RECORDS FOR THE EXERCISE: Begin

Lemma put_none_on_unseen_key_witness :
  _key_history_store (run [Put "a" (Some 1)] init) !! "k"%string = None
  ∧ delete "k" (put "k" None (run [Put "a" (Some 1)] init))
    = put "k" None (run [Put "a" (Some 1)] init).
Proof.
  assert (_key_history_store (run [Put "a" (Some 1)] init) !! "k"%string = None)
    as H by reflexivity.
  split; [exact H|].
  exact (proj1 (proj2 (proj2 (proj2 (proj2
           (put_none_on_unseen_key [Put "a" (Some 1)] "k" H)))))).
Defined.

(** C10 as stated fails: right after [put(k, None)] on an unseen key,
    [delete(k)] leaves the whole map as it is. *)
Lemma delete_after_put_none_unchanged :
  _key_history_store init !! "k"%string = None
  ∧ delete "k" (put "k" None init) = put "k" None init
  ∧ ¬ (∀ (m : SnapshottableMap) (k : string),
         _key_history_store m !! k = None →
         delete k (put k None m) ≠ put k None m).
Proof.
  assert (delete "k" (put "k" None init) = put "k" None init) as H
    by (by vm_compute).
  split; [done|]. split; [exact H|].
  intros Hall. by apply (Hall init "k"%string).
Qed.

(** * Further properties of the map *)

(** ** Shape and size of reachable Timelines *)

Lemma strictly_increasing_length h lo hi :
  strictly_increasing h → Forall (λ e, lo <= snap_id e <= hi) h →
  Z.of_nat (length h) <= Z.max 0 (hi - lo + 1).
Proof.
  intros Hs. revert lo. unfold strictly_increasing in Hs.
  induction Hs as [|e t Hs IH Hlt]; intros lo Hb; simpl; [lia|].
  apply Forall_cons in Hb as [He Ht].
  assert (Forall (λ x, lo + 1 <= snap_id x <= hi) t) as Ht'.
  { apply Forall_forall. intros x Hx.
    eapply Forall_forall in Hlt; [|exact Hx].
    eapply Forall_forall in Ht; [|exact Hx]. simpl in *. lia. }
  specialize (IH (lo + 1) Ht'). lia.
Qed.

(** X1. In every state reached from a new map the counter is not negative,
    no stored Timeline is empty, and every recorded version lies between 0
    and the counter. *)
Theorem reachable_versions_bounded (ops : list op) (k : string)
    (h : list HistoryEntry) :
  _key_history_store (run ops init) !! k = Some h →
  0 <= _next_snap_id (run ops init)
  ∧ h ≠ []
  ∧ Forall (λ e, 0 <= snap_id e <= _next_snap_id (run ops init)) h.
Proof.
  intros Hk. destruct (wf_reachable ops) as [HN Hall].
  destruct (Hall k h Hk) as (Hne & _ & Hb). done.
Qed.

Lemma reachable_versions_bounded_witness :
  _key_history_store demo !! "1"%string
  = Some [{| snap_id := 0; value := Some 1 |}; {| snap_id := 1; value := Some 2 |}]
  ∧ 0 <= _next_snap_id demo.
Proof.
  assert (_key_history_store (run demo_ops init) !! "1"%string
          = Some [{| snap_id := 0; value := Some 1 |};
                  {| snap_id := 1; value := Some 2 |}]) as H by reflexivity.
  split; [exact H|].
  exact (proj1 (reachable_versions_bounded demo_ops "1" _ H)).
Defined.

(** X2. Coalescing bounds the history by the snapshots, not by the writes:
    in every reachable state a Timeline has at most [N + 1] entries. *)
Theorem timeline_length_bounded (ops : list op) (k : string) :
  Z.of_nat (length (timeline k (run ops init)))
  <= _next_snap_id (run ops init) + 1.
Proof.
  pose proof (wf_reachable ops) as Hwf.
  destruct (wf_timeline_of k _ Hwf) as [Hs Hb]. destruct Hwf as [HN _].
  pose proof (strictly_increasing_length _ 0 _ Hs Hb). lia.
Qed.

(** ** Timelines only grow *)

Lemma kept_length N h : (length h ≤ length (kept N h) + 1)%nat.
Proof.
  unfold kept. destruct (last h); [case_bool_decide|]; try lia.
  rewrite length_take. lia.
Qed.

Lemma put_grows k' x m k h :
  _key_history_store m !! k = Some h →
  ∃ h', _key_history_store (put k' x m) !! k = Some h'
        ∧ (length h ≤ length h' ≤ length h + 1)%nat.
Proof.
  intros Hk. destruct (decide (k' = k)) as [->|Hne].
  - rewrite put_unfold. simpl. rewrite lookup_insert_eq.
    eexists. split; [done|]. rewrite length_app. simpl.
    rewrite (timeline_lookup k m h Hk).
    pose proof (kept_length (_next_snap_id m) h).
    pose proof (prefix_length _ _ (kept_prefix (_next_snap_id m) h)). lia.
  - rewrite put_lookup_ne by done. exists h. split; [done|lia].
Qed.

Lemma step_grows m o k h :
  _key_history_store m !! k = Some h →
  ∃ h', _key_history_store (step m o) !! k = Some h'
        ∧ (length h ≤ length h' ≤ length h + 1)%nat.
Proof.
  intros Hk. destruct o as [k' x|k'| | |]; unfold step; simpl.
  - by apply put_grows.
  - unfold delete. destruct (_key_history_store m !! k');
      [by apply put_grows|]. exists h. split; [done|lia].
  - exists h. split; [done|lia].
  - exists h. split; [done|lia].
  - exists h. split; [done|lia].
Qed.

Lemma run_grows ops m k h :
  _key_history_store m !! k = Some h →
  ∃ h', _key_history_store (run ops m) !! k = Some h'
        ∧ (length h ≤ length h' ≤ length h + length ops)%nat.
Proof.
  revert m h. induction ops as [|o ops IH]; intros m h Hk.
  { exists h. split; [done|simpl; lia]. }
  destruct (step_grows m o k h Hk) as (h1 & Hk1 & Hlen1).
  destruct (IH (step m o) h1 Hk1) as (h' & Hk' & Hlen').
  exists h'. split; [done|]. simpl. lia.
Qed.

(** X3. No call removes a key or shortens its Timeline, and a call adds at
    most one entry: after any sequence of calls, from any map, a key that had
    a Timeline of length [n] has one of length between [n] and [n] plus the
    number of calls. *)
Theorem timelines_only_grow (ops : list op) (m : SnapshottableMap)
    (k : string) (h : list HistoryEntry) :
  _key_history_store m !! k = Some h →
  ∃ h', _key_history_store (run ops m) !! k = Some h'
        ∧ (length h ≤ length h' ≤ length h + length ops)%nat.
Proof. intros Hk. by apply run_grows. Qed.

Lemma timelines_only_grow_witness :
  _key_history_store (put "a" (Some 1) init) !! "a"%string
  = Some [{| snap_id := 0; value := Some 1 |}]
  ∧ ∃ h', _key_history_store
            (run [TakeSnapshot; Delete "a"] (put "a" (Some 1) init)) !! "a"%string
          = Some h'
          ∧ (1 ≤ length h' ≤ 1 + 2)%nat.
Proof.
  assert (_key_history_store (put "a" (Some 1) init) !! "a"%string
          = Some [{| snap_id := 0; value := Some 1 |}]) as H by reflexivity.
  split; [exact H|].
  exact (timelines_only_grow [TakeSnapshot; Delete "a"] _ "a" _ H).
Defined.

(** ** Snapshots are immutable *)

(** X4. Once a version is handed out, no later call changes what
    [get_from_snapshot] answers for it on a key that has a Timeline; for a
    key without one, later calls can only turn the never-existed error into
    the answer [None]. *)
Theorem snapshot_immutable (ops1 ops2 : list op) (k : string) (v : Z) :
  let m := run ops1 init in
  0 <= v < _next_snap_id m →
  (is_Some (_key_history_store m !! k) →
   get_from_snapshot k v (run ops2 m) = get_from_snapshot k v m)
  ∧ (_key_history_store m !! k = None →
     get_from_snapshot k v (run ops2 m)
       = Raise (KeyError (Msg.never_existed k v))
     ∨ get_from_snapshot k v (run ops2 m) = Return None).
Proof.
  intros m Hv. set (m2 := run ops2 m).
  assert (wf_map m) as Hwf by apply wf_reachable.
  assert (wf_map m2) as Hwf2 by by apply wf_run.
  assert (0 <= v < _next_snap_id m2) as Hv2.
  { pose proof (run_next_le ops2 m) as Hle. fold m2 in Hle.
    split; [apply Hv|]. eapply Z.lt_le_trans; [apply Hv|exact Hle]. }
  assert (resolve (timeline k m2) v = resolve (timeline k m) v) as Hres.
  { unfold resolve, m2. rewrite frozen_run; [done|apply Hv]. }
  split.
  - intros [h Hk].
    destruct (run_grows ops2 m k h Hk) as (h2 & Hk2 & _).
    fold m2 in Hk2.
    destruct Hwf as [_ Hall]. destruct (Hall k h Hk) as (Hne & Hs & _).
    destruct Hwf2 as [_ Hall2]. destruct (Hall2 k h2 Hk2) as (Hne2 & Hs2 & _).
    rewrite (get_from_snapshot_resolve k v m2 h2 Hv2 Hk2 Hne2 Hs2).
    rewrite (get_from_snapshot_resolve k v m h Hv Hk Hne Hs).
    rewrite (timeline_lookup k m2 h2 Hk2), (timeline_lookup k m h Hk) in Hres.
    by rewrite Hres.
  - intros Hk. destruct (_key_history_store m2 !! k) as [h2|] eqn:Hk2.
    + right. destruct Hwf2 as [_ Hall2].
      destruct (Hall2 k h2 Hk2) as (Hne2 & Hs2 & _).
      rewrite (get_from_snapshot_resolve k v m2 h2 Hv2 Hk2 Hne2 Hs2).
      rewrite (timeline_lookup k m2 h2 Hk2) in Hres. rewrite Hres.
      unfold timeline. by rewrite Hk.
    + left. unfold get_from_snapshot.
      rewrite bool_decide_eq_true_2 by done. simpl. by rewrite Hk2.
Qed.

RECORDS FOR THE EXERCISE: End
RECORDS FOR THE EXERCISE: Begin

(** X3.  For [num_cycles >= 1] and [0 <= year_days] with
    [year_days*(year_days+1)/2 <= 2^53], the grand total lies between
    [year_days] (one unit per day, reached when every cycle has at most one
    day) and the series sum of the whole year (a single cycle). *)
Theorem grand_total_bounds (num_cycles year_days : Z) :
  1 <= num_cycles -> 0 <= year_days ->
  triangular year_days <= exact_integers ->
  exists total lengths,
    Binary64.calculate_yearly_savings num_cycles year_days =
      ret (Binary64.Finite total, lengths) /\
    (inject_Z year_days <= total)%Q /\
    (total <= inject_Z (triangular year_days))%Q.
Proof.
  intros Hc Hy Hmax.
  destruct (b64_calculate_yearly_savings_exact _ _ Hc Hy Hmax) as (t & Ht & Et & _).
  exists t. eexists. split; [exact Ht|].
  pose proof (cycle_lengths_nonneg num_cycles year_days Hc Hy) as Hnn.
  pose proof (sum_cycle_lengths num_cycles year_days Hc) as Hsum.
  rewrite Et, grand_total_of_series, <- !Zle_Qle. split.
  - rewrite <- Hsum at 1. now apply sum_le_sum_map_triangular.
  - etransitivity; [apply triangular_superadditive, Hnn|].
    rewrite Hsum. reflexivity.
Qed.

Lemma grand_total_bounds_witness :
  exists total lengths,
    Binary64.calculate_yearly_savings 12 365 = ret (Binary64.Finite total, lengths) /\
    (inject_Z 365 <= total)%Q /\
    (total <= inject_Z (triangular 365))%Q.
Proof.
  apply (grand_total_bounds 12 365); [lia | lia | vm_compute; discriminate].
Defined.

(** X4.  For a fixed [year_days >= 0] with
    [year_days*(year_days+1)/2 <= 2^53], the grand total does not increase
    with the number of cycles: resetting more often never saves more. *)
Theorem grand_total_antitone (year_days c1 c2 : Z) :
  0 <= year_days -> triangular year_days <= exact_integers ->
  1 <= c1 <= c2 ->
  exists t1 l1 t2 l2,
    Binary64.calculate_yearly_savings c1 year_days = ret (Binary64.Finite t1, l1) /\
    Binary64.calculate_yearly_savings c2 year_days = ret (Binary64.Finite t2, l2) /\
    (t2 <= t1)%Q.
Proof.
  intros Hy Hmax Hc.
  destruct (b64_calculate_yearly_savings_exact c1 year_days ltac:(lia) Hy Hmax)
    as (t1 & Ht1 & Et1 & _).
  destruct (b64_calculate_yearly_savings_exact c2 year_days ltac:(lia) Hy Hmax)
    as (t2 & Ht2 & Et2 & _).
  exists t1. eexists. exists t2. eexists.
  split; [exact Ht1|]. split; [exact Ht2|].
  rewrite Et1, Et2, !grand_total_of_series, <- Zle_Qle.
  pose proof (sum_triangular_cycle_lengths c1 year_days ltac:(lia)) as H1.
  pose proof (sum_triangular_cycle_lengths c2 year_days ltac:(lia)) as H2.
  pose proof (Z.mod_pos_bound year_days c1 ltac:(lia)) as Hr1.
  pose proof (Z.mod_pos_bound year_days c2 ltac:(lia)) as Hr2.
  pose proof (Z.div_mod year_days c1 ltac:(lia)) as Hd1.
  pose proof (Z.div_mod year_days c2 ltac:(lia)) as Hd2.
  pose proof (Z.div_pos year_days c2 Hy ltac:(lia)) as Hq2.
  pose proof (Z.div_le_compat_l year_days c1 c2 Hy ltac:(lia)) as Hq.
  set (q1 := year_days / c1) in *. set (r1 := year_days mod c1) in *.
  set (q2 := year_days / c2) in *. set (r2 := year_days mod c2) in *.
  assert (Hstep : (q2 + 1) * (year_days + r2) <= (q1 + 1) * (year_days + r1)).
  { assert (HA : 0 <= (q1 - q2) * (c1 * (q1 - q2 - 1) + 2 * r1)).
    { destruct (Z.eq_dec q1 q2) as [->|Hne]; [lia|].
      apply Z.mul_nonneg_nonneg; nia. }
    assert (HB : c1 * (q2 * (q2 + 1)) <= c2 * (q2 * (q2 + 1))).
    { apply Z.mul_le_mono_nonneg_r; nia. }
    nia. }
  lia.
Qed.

RECORDS FOR THE EXERCISE: End
RECORDS FOR THE EXERCISE: Begin

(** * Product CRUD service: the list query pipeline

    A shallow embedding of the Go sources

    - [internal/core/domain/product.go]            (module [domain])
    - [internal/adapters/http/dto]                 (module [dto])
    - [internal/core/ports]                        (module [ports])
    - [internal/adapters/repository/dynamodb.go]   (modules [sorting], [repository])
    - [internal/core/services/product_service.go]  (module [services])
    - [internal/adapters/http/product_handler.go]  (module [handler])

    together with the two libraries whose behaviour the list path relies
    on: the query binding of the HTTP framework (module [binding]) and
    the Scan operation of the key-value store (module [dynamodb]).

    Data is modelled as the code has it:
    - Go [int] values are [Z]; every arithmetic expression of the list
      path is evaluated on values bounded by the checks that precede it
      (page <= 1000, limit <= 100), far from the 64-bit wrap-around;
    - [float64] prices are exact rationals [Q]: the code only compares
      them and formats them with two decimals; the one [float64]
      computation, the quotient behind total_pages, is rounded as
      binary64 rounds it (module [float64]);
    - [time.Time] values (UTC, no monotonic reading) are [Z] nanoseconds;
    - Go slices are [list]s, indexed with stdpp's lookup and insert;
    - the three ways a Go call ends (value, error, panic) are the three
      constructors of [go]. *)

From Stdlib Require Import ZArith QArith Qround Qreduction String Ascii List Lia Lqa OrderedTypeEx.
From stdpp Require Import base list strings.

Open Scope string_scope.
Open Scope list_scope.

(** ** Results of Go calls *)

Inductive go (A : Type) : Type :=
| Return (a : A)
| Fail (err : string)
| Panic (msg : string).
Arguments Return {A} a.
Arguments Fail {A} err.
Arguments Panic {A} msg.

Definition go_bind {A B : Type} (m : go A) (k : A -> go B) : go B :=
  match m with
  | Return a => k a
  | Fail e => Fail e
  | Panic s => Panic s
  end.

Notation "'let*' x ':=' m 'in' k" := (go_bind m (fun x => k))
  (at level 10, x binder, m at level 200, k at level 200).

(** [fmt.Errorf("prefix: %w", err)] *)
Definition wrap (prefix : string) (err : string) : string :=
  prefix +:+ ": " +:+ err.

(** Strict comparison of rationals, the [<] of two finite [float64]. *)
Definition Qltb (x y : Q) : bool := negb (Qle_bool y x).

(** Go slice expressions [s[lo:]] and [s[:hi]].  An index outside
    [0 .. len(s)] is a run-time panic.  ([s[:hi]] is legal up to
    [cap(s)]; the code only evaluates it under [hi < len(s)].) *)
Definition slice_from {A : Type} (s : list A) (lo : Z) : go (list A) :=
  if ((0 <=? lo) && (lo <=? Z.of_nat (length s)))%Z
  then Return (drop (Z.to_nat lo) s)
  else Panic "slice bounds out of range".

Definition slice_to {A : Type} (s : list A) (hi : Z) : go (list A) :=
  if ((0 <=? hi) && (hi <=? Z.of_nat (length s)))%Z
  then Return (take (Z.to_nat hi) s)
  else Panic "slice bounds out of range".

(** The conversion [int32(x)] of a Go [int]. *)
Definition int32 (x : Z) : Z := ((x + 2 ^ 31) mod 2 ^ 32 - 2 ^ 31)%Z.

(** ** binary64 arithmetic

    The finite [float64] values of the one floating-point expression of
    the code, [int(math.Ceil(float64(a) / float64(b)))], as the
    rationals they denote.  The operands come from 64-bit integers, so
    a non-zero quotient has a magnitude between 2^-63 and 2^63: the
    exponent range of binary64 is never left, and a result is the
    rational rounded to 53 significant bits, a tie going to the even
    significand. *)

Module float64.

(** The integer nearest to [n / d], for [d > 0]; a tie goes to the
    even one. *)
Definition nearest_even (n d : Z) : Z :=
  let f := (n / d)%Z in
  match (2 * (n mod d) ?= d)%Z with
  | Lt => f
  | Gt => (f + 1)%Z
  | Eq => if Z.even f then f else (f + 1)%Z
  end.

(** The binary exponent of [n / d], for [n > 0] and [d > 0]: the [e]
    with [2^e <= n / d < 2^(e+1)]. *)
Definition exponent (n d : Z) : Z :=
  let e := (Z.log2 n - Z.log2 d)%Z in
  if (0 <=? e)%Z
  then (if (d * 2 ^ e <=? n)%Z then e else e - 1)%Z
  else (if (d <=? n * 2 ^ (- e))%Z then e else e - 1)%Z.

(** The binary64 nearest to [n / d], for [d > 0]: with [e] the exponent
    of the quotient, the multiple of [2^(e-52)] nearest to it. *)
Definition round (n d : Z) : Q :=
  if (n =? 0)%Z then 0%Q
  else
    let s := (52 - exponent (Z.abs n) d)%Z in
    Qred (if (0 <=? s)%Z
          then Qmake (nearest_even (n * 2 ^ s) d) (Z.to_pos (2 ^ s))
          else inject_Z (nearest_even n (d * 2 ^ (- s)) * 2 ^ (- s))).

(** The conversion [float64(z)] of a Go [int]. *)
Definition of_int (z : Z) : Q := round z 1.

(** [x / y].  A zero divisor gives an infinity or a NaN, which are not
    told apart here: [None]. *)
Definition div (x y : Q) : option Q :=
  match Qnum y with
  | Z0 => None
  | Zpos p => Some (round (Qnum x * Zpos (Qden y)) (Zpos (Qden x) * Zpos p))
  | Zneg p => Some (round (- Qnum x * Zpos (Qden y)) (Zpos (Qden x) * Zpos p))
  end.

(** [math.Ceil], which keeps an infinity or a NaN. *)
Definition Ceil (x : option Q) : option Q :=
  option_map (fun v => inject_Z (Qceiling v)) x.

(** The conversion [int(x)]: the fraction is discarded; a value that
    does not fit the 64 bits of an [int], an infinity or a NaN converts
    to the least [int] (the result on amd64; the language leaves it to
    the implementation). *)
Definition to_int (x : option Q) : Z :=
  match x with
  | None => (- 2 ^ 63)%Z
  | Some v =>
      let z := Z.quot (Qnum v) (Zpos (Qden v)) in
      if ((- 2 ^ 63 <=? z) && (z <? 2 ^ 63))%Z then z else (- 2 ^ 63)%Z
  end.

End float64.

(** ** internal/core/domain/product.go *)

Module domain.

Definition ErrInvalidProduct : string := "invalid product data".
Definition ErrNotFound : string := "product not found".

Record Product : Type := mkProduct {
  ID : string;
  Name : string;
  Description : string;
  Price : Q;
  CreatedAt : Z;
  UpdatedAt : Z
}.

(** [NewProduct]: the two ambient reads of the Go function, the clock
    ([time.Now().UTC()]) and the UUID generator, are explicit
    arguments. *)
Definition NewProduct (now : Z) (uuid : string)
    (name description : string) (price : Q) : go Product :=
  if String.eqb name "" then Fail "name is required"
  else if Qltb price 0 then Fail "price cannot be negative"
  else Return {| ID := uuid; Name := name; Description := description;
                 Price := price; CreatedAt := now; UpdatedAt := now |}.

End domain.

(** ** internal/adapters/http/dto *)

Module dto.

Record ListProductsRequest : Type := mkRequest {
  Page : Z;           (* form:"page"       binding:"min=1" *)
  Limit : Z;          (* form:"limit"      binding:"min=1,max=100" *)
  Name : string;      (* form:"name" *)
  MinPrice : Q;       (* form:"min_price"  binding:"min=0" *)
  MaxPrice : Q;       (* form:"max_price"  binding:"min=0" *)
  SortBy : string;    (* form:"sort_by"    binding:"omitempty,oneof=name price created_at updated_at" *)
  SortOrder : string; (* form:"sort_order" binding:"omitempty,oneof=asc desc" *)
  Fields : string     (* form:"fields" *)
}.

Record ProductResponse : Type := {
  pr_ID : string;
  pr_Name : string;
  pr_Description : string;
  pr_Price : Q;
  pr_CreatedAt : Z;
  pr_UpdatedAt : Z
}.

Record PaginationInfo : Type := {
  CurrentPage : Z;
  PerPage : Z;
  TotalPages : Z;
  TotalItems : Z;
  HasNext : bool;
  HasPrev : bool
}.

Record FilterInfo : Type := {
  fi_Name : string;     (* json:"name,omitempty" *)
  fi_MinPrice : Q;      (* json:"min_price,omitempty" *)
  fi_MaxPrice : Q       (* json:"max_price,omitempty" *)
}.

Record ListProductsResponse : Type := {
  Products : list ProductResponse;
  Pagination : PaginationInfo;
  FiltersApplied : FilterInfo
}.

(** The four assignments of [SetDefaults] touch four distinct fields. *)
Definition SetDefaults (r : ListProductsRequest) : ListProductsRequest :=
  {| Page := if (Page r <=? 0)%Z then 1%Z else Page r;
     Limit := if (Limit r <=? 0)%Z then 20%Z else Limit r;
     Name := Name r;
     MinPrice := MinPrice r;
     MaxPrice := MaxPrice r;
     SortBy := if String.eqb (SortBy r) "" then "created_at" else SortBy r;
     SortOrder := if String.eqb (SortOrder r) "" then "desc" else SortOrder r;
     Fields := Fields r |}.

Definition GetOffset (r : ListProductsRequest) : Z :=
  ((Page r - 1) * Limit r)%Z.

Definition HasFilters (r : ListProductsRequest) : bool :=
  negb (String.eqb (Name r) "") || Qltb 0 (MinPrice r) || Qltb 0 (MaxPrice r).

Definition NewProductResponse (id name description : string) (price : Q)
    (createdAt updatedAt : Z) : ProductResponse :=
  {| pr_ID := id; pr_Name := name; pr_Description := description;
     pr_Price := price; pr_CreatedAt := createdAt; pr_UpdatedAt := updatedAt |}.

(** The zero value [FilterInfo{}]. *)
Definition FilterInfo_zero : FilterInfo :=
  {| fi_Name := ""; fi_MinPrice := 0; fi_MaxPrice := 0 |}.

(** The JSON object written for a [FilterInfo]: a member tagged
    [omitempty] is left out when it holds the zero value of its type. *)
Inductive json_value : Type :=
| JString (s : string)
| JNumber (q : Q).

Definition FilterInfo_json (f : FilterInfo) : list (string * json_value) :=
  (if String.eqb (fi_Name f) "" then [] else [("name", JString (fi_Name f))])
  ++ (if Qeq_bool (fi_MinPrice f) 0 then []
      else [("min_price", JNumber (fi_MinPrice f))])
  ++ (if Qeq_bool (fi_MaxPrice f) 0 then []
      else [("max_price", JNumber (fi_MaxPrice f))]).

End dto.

RECORDS FOR THE EXERCISE: End

> _PROBLEM STATEMENT_
Every line of the data that holds "reflexivity" should be counted, and only the total given.

> _SOLUTION TO THIS EXERCISE_
4